Personen, die ein zu hohes Einkommen haben, um Anspruch auf die Energieprämie zu haben, könnten diese trotzdem erhalten, wenn sie ihren Energievertrag auf den Namen ihrer Kinder übertragen, auch wenn diese noch minderjährig sind und daher kein Einkommen haben. Die gesamte Energieprämie würde dann an die Kinder gehen.

Het Laatste Nieuws hat es auf die Probe gestellt und versucht, einen Vertrag mit dem Energieversorger Engie auf den Namen eines vierjährigen Kindes zu übertragen. Das hat ohne Probleme funktioniert.

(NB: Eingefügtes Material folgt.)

(** * Referral attribution and reward settlement: a shallow embedding

    The services of the referral application (settings, referrers, codes,
    referrals, rewards, refunds, discounts) and the [orders/paid] webhook,
    embedded as functions over an explicit world: the database tables, the
    clock, the identifier and random supplies, the console, and the answers
    of the commerce platform.

    Conventions.
    - A JavaScript [number] is an IEEE 754 binary64 value ([spec_float] with
      precision 53 and maximal exponent 1024); integer columns are [Z], and
      a write of an integer that an [INTEGER] column cannot hold is rejected.
    - A text is the sequence of the bytes of its UTF-8 encoding.
    - A stored date is its number of milliseconds since the epoch. A [Date]
      that the code computes is a [JsDate]: it is invalid when its time
      leaves the range of dates, and the client rejects an invalid one.
    - A nullable column, and a parameter of type [T | null | undefined] that
      the code only tests with [??], [?.] or truthiness, is an [option];
      where the code compares with [!==] the three cases are kept apart
      ([jsopt]).
    - A table is the list of its rows in insertion order. A write to the
      database fails on a unique index, on a foreign key, on a missing row,
      on an integer beyond its column, or on an invalid date.
    - [await] is sequencing; the three reads of [Promise.all] in
      [processRewardRefund] touch disjoint parts of the world and are run in
      the order they are listed.
    - An [Error] thrown with a fixed message is a constructor of [Failure];
      the message of the ceiling error carries the remaining amount and the
      currency, which the constructor keeps as they are.
    - The application serves one shop: the [shopDomain] that the services
      pass along to [callAdminGraphql] is left out.
    - The file is laid out in two parts: the embedding with the vocabulary
      of the properties, then the properties with their proofs. *)

From Stdlib Require Import ZArith List String Ascii Bool Lia.
From Stdlib Require Import Floats.SpecFloat.
From Stdlib Require Import DecimalString.
Import ListNotations.

Open Scope string_scope.
Open Scope Z_scope.

(** ** Numbers *)

Module Num.

Definition number := spec_float.

Definition prec : Z := 53.
Definition emax : Z := 1024.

Engie selbst gab auch an, dass sie aufgrund von Datenschutzgesetzen nicht prüfen können, ob es sich um ein minderjähriges Kind handelt oder nicht.

„Das ist eine Lücke, die ethische Fragen aufwirft, und es liegt an der Regierung, etwas dagegen zu unternehmen“, sagt Michel Maus, Professor für Steuerrecht (VUB). „An die Gewährung der Prämie sollten weitere Bedingungen geknüpft und hinterher kontrolliert werden. Denn natürlich bleibt ein Belgier ein Belgier und es wird immer Menschen geben, die versuchen werden, das Beste aus ihrem Können herauszuholen. Die Energieunterstützung muss sein für die Menschen da, die es brauchen.”